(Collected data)
═══
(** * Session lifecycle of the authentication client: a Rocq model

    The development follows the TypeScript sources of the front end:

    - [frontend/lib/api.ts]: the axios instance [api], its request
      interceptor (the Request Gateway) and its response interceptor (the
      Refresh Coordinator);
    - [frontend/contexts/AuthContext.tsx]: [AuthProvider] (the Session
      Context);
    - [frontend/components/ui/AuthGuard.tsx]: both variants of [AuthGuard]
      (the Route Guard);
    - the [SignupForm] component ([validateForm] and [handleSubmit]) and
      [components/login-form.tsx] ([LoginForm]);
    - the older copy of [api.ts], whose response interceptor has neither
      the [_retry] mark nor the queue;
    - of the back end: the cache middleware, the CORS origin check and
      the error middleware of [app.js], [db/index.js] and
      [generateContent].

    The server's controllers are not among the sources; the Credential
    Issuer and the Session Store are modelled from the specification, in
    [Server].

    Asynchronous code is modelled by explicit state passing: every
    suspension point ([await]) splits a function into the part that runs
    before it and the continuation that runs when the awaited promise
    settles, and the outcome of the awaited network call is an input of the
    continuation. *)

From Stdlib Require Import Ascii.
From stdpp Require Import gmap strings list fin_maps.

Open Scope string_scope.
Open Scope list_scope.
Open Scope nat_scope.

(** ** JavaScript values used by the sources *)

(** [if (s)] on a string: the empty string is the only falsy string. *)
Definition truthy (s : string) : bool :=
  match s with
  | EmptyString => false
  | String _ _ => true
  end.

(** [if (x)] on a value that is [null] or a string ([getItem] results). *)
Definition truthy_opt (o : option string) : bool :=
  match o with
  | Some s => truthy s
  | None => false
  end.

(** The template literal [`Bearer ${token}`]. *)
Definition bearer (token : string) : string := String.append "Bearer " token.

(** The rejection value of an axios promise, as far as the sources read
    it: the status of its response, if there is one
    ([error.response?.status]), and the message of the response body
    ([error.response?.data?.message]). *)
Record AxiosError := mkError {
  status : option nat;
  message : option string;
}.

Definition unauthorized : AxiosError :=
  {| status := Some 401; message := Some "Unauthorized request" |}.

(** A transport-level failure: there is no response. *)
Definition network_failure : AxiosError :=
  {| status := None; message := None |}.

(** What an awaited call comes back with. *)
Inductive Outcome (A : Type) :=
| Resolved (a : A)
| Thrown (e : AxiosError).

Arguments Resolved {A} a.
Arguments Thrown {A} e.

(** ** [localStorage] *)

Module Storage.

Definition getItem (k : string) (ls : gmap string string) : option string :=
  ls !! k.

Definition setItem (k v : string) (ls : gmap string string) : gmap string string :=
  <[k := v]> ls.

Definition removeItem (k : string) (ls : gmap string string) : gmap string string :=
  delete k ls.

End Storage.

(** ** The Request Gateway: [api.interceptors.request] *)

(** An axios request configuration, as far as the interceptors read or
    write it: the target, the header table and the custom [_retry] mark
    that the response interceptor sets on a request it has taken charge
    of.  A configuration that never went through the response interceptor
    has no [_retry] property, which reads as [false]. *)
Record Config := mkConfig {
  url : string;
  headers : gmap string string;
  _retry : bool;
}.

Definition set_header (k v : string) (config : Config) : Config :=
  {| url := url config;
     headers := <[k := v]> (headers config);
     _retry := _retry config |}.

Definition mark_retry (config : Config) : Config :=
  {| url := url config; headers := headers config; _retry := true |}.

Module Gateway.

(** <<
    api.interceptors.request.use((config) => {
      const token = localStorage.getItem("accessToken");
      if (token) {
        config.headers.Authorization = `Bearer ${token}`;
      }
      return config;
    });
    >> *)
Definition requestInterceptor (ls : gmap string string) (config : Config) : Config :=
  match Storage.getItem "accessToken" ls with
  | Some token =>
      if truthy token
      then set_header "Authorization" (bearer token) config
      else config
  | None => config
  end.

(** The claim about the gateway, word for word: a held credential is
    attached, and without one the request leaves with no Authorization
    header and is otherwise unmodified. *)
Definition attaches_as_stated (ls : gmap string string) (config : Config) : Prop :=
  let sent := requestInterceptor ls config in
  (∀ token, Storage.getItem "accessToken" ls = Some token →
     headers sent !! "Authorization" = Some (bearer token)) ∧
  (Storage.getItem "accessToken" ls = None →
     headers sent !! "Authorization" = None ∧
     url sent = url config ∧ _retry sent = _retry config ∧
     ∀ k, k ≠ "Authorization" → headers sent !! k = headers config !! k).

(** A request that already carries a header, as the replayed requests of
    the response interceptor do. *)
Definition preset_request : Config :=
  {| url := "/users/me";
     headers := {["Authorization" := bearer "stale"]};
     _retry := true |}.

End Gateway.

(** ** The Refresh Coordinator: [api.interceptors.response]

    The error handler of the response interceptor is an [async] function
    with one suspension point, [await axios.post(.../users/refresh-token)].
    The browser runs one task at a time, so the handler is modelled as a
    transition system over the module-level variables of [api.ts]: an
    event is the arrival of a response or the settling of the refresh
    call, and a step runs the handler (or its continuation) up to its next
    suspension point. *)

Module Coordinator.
═══
> **Work required**
Each line containing the word "Open" needs to be copied from the data above.

> **Response to the task**
Open Scope string_scope.
Open Scope list_scope.
Open Scope nat_scope.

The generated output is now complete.